*Prompt*
Look through the data below for the line with "Definition cosine_similarity (a" and the line with "store_semantic : string", then output those two and all lines in between, exactly as written.

*Extracted records*
(* ===== verification/Resilience.v ===== *)
(** * Gateway resilience

    crates/wovyr-provider/src/resilience.rs (and [cosine_similarity] of
    embeddings.rs): backoff and jitter, the circuit breakers in process and over
    a shared key-value store, the exact response cache and the semantic one.
    Every method locks the state it works on for its whole body, so it is a
    function on that state; instants are arguments. *)
From stdpp Require Import base tactics list numbers strings gmap.
From Stdlib Require Import Lia ZArith SpecFloat.
From S2P Require Import Prelude.
From S2P Require Import RustStr.
From S2P Require Import F64.
From S2P Require Import Common.
Local Open Scope Z_scope.

(** ** Retries *)

Record RetryConfig := { max_attempts : Z; base_delay_ms : Z; max_delay_ms : Z }.
Definition RetryConfig_default : RetryConfig :=
  {| max_attempts := 3; base_delay_ms := 200; max_delay_ms := 4000 |}.

Definition exp_cap_ms (c : RetryConfig) (attempt : Z) : Z :=
  let exp := f64_mul (f64_of_Z (base_delay_ms c))
    (f64_powi (f64_of_Z 2) (u32_as_i32 (Z.max (attempt - 1) 0))) in
  f64_to_u64 (f64_min exp (f64_of_Z (max_delay_ms c))).

Definition backoff (c : RetryConfig) (attempt : Z) : Z := exp_cap_ms c attempt.

(** [trait Jitter]: a draw below a bound, from whatever state the source has. *)
Class Jitter (J : Type) := { jitter_ms : Z → J → J * Z }.

Definition backoff_with_jitter `{Jitter J} (c : RetryConfig) (attempt : Z) (j : J) : J * Z :=
  jitter_ms (exp_cap_ms c attempt) j.

Record FixedJitter := { fixed_ms : Z }.
#[export] Instance fixed_jitter : Jitter FixedJitter := {|
  jitter_ms bound_ms j := (j, Z.min bound_ms (fixed_ms j)) |}.

(** [RandomJitter] draws from a generator, a parameter: [gen lo hi]. *)
Record RandomJitter (G : Type) := { gen_range : Z → Z → G → G * Z; rng : G }.
Arguments gen_range {G} _.
Arguments rng {G} _.
#[export] Instance random_jitter G : Jitter (RandomJitter G) := {|
  jitter_ms bound_ms j :=
    if Z.eqb bound_ms 0 then (j, 0) else
    let '(g, n) := gen_range j 0 bound_ms (rng j) in
    ({| gen_range := gen_range j; rng := g |}, n) |}.

(** [parse_retry_after_ms], of the header's text if it has one. *)
Definition parse_retry_after_ms (header : option string) : option Z :=
  s ← header; secs ← parse_u64 (trim s); Some (u64_saturating_mul secs 1000).

(** ** Configuration *)

Inductive CacheMode := Off | Exact | Semantic.
Record CacheConfig := {
  mode : CacheMode; ttl_ms : Z; similarity_threshold : f32; max_entries : nat }.
Definition CacheConfig_default : CacheConfig := {|
  mode := Off; ttl_ms := 3600000;
  similarity_threshold := f32_div (f32_of_Z 95) (f32_of_Z 100);
  max_entries := Z.to_nat 10000 |}.

Record HedgeConfig := { enabled : bool; delay_ms : Z; max_parallel : nat }.
Definition HedgeConfig_default : HedgeConfig :=
  {| enabled := false; delay_ms := 800; max_parallel := 2 |}.

Record CostEvent := {
  ce_provider : string;
  ce_model : string;
  ce_prompt_tokens : Z;
  ce_completion_tokens : Z;
  ce_cost_usd : f64;
  ce_cache : option string;
  ce_estimated_savings_usd : f64 }.

(** ** Circuit breakers *)

Record BreakerConfig := {
  failure_threshold : Z; open_duration_ms : Z; half_open_max_calls : Z }.
Definition BreakerConfig_default : BreakerConfig :=
  {| failure_threshold := 5; open_duration_ms := 15000; half_open_max_calls := 1 |}.

Inductive BreakerStatus := Closed | Open | HalfOpen.
#[export] Instance BreakerStatus_eq_dec : EqDecision BreakerStatus.
Proof. solve_decision. Defined.

(** [trait CircuitBreaker]: the methods, on the state [B] they work on. *)
Class CircuitBreaker (B : Type) := {
  allow : Z → B → B * bool;
  on_success : B → B;
  on_failure : Z → B → B }.

Record LocalCircuitBreaker := {
  cfg : BreakerConfig;
  status : BreakerStatus;
  consecutive_failures : Z;
  open_until_ms : Z;
  half_open_calls : Z }.

Definition LocalCircuitBreaker_new (c : BreakerConfig) : LocalCircuitBreaker := {|
  cfg := c; status := Closed; consecutive_failures := 0; open_until_ms := 0; half_open_calls := 0 |}.

Definition local_allow (now_ms : Z) (s : LocalCircuitBreaker) : LocalCircuitBreaker * bool :=
  match status s with
  | Closed => (s, true)
  | Open =>
    if Z.leb (open_until_ms s) now_ms then
      ({| cfg := cfg s; status := HalfOpen; consecutive_failures := consecutive_failures s;
          open_until_ms := open_until_ms s; half_open_calls := 1 |}, true)
    else (s, false)
  | HalfOpen =>
    if Z.ltb (half_open_calls s) (half_open_max_calls (cfg s)) then
      ({| cfg := cfg s; status := HalfOpen; consecutive_failures := consecutive_failures s;
          open_until_ms := open_until_ms s;
          half_open_calls := u32_wrapping_add (half_open_calls s) 1 |}, true)
    else (s, false)
  end.

Definition local_on_success (s : LocalCircuitBreaker) : LocalCircuitBreaker := {|
  cfg := cfg s; status := Closed; consecutive_failures := 0;
  open_until_ms := open_until_ms s; half_open_calls := 0 |}.

Definition local_on_failure (now_ms : Z) (s : LocalCircuitBreaker) : LocalCircuitBreaker :=
  let failures := u32_wrapping_add (consecutive_failures s) 1 in
  if bool_decide (status s = HalfOpen) || Z.leb (failure_threshold (cfg s)) failures then
    {| cfg := cfg s; status := Open; consecutive_failures := failures;
       open_until_ms := u64_wrapping_add now_ms (open_duration_ms (cfg s)); half_open_calls := 0 |}
  else
    {| cfg := cfg s; status := status s; consecutive_failures := failures;
       open_until_ms := open_until_ms s; half_open_calls := half_open_calls s |}.

#[export] Instance local_circuit_breaker : CircuitBreaker LocalCircuitBreaker := {|
  allow := local_allow; on_success := local_on_success; on_failure := local_on_failure |}.

(** [trait BreakerKv]: the operations of the shared store. *)
Class BreakerKv (K : Type) := {
  incr : string → Z → K → K * result Z;
  get_i64 : string → K → result (option Z);
  set_i64 : string → Z → Z → K → K * result ();
  del : list string → K → K * result () }.

(** Conversions between the widths the counters have. *)
Definition u64_as_i64 (z : Z) : Z := if Z.ltb z (2 ^ 63) then z else z - 2 ^ 64.
Definition i64_as_u64 (z : Z) : Z := z mod 2 ^ 64.
Definition i64_as_u32 (z : Z) : Z := z mod 2 ^ 32.

Record SharedCircuitBreaker (K : Type) := { shared_cfg : BreakerConfig; kv : K; prefix : string }.
Arguments shared_cfg {K} _.
Arguments kv {K} _.
Arguments prefix {K} _.

Section shared.
Context `{BreakerKv K}.

Definition SharedCircuitBreaker_new (c : BreakerConfig) (k : K) (p : string) : SharedCircuitBreaker K :=
  {| shared_cfg := c; kv := k; prefix := p |}.
Definition set_kv (k : K) (s : SharedCircuitBreaker K) : SharedCircuitBreaker K :=
  {| shared_cfg := shared_cfg s; kv := k; prefix := prefix s |}.

Definition k_fails (s : SharedCircuitBreaker K) : string := prefix s +:+ ":fails".
Definition k_open (s : SharedCircuitBreaker K) : string := prefix s +:+ ":open".
Definition k_half (s : SharedCircuitBreaker K) : string := prefix s +:+ ":half".
Definition fails_ttl_ms (s : SharedCircuitBreaker K) : Z :=
  Z.max (u64_saturating_mul (open_duration_ms (shared_cfg s)) 4) 30000.

Definition shared_allow (now_ms : Z) (s : SharedCircuitBreaker K) : SharedCircuitBreaker K * bool :=
  match get_i64 (k_open s) (kv s) with
  | Ok None => (s, true)
  | Ok (Some open_until) =>
    if Z.ltb now_ms (i64_as_u64 open_until) then (s, false)
    else
      match incr (k_half s) (open_duration_ms (shared_cfg s)) (kv s) with
      | (k, Ok n) => (set_kv k s, Z.leb (i64_as_u32 n) (half_open_max_calls (shared_cfg s)))
      | (k, Err _) => (set_kv k s, true)
      end
  | Err _ => (s, true)
  end.

Definition shared_on_success (s : SharedCircuitBreaker K) : SharedCircuitBreaker K :=
  set_kv (del [k_fails s; k_open s; k_half s] (kv s)).1 s.

Definition shared_on_failure (now_ms : Z) (s : SharedCircuitBreaker K) : SharedCircuitBreaker K :=
  match incr (k_fails s) (fails_ttl_ms s) (kv s) with
  | (k, Err _) => set_kv k s
  | (k, Ok n) =>
    let fails := i64_as_u32 n in
    let in_half_open :=
      match get_i64 (k_open s) k with
      | Ok (Some open_until) => Z.leb (i64_as_u64 open_until) now_ms
      | _ => false
      end in
    if in_half_open || Z.leb (failure_threshold (shared_cfg s)) fails then
      let open_until := u64_wrapping_add now_ms (open_duration_ms (shared_cfg s)) in
      let k := (set_i64 (k_open s) (u64_as_i64 open_until) (fails_ttl_ms s) k).1 in
      set_kv (del [k_half s] k).1 s
    else set_kv k s
  end.

#[export] Instance shared_circuit_breaker : CircuitBreaker (SharedCircuitBreaker K) := {|
  allow := shared_allow; on_success := shared_on_success; on_failure := shared_on_failure |}.
End shared.

Module InMemoryKv.
Definition t : Type := gmap string Z.
Definition new : t := ∅.
Definition incr (key : string) (_ttl_ms : Z) (m : t) : t * result Z :=
  let v := default 0 (m !! key) + 1 in (<[key := v]> m, Ok v).
#[global] Instance breaker_kv : BreakerKv t := {|
  Resilience.incr := incr;
  get_i64 key m := Ok (m !! key);
  set_i64 key value _ttl_ms m := (<[key := value]> m, Ok ());
  del keys m := (foldl (λ m k, delete k m) m keys, Ok ()) |}.
End InMemoryKv.

(** ** The exact cache *)

Record CacheEntry (R : Type) := { response : R; created_ms : Z; last_access : Z }.
Arguments response {R} _.
Arguments created_ms {R} _.
Arguments last_access {R} _.

Module ExactCache.
Record t (R : Type) := { entries : gmap string (CacheEntry R); tick : Z; cap : nat }.
Arguments entries {R} _.
Arguments tick {R} _.
Arguments cap {R} _.

Section cache.
Context {R : Type}.

Definition new (max_entries : nat) : t R := {| entries := ∅; tick := 0; cap := max_entries |}.

Definition next_tick (c : t R) : t R * Z :=
  let n := u64_saturating_add (tick c) 1 in
  ({| entries := entries c; tick := n; cap := cap c |}, n).
Definition set_entries (m : gmap string (CacheEntry R)) (c : t R) : t R :=
  {| entries := m; tick := tick c; cap := cap c |}.

Definition expired (now_ms ttl_ms : Z) (e : CacheEntry R) : bool :=
  Z.ltb ttl_ms (u64_saturating_sub now_ms (created_ms e)).

Definition get (key : string) (now_ms ttl_ms : Z) (c : t R) : t R * option R :=
  match entries c !! key with
  | Some e =>
    if expired now_ms ttl_ms e then (set_entries (delete key (entries c)) c, None)
    else
      let '(c, n) := next_tick c in
      let e := {| response := response e; created_ms := created_ms e; last_access := n |} in
      (set_entries (<[key := e]> (entries c)) c, Some (response e))
  | None => (c, None)
  end.

(** [min_by_key] over the map: the first of the smallest in its order (the ticks
    differ, so which order that is does not matter). *)
Definition lru_victim (m : gmap string (CacheEntry R)) : option string :=
  fst <$> foldl (λ best ke,
    match best with
    | Some b => if Z.ltb (last_access ke.2) (last_access b.2) then Some ke else Some b
    | None => Some ke
    end) None (map_to_list m).

Fixpoint evict (fuel : nat) (cap : nat) (m : gmap string (CacheEntry R)) : gmap string (CacheEntry R) :=
  match fuel with
  | O => m
  | S fuel =>
    if Nat.ltb cap (size m) then
      match lru_victim m with
      | Some k => evict fuel cap (delete k m)
      | None => m
      end
    else m
  end.

Definition insert (key : string) (r : R) (now_ms ttl_ms : Z) (c : t R) : t R :=
  if Nat.eqb (cap c) 0 then c else
  let c := set_entries (filter (λ ke, expired now_ms ttl_ms ke.2 = false) (entries c)) c in
  let '(c, n) := next_tick c in
  let m := <[key := {| response := r; created_ms := now_ms; last_access := n |}]> (entries c) in
  set_entries (evict (size m) (cap c) m) c.
End cache.
End ExactCache.

(** ** The semantic cache *)

Fixpoint dot_and_norms (acc : f32 * f32 * f32) (a b : list f32) : f32 * f32 * f32 :=
  match a, b with
  | x :: a, y :: b =>
    let '(dot, norm_a, norm_b) := acc in
    dot_and_norms (f32_add dot (f32_mul x y), f32_add norm_a (f32_mul x x), f32_add norm_b (f32_mul y y)) a b
  | _, _ => acc
  end.

Definition cosine_similarity (a b : list f32) : f32 :=
  if negb (Nat.eqb (length a) (length b)) || Nat.eqb (length a) 0 then f32_zero else
  let '(dot, norm_a, norm_b) := dot_and_norms (f32_zero, f32_zero, f32_zero) a b in
  let denom := f32_mul (f32_sqrt norm_a) (f32_sqrt norm_b) in
  if f32_eqb denom f32_zero then f32_zero else f32_div dot denom.

Record SemanticEntry (R : Type) := {
  embedding : list f32;
  se_param_key : string;
  embedding_model : string;
  se_response : R;
  se_created_ms : Z }.
Arguments embedding {R} _.
Arguments se_param_key {R} _.
Arguments embedding_model {R} _.
Arguments se_response {R} _.
Arguments se_created_ms {R} _.

(** [trait SemanticCacheStore]. *)
Class SemanticCacheStore (R C : Type) := {
  lookup_semantic : string → string → list f32 → f32 → Z → Z → C → C * result (option R);
  store_semantic : string → string → list f32 → R → Z → C → C * result () }.

Module InMemorySemanticCache.
Record t (R : Type) := { entries : list (SemanticEntry R); cap : nat }.
Arguments entries {R} _.
Arguments cap {R} _.

Section cache.
Context {R : Type}.

Definition with_max_entries (max_entries : nat) : t R := {| entries := []; cap := max_entries |}.

(** An entry that may be served to this request at all. *)
Definition compatible (param_key model : string) (ttl_ms now_ms : Z) (e : SemanticEntry R) : bool :=
  String.eqb (se_param_key e) param_key && String.eqb (embedding_model e) model &&
  negb (Z.ltb ttl_ms (u64_saturating_sub now_ms (se_created_ms e))).

Definition better (emb : list f32) (threshold : f32) (best : option (f32 * SemanticEntry R))
    (e : SemanticEntry R) : option (f32 * SemanticEntry R) :=
  let sim := cosine_similarity emb (embedding e) in
  if f32_leb threshold sim && match best with Some b => f32_ltb b.1 sim | None => true end
  then Some (sim, e) else best.

Definition lookup (param_key model : string) (emb : list f32) (threshold : f32) (ttl_ms now_ms : Z)
    (c : t R) : option R :=
  se_response ∘ snd <$>
    foldl (λ best e, if compatible param_key model ttl_ms now_ms e then better emb threshold best e else best)
      None (entries c).

(** The position of the first of the oldest entries. *)
Definition oldest (es : list (SemanticEntry R)) : option nat :=
  fst <$> foldl (λ best ie,
    match best with
    | Some b => if Z.ltb (se_created_ms ie.2) (se_created_ms b.2) then Some ie else Some b
    | None => Some ie
    end) None (imap pair es).

Fixpoint evict (fuel cap : nat) (es : list (SemanticEntry R)) : list (SemanticEntry R) :=
  match fuel with
  | O => es
  | S fuel =>
    if Nat.ltb cap (length es) then
      match oldest es with
      | Some i => evict fuel cap (delete i es)
      | None => es
      end
    else es
  end.

Definition store (param_key model : string) (emb : list f32) (r : R) (now_ms : Z) (c : t R) : t R :=
  if Nat.eqb (cap c) 0 then c else
  let es := entries c ++ [{| embedding := emb; se_param_key := param_key; embedding_model := model;
                             se_response := r; se_created_ms := now_ms |}] in
  {| entries := evict (length es) (cap c) es; cap := cap c |}.

#[global] Instance semantic_cache_store : SemanticCacheStore R (t R) := {|
  lookup_semantic k m e th ttl now c := (c, Ok (lookup k m e th ttl now c));
  store_semantic k m e r now c := (store k m e r now c, Ok ()) |}.
End cache.
End InMemorySemanticCache.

*Your response*
Definition cosine_similarity (a b : list f32) : f32 :=
  if negb (Nat.eqb (length a) (length b)) || Nat.eqb (length a) 0 then f32_zero else
  let '(dot, norm_a, norm_b) := dot_and_norms (f32_zero, f32_zero, f32_zero) a b in
  let denom := f32_mul (f32_sqrt norm_a) (f32_sqrt norm_b) in
  if f32_eqb denom f32_zero then f32_zero else f32_div dot denom.

Record SemanticEntry (R : Type) := {
  embedding : list f32;
  se_param_key : string;
  embedding_model : string;
  se_response : R;
  se_created_ms : Z }.
Arguments embedding {R} _.
Arguments se_param_key {R} _.
Arguments embedding_model {R} _.
Arguments se_response {R} _.
Arguments se_created_ms {R} _.

(** [trait SemanticCacheStore]. *)
Class SemanticCacheStore (R C : Type) := {
  lookup_semantic : string → string → list f32 → f32 → Z → Z → C → C * result (option R);
  store_semantic : string → string → list f32 → R → Z → C → C * result () }.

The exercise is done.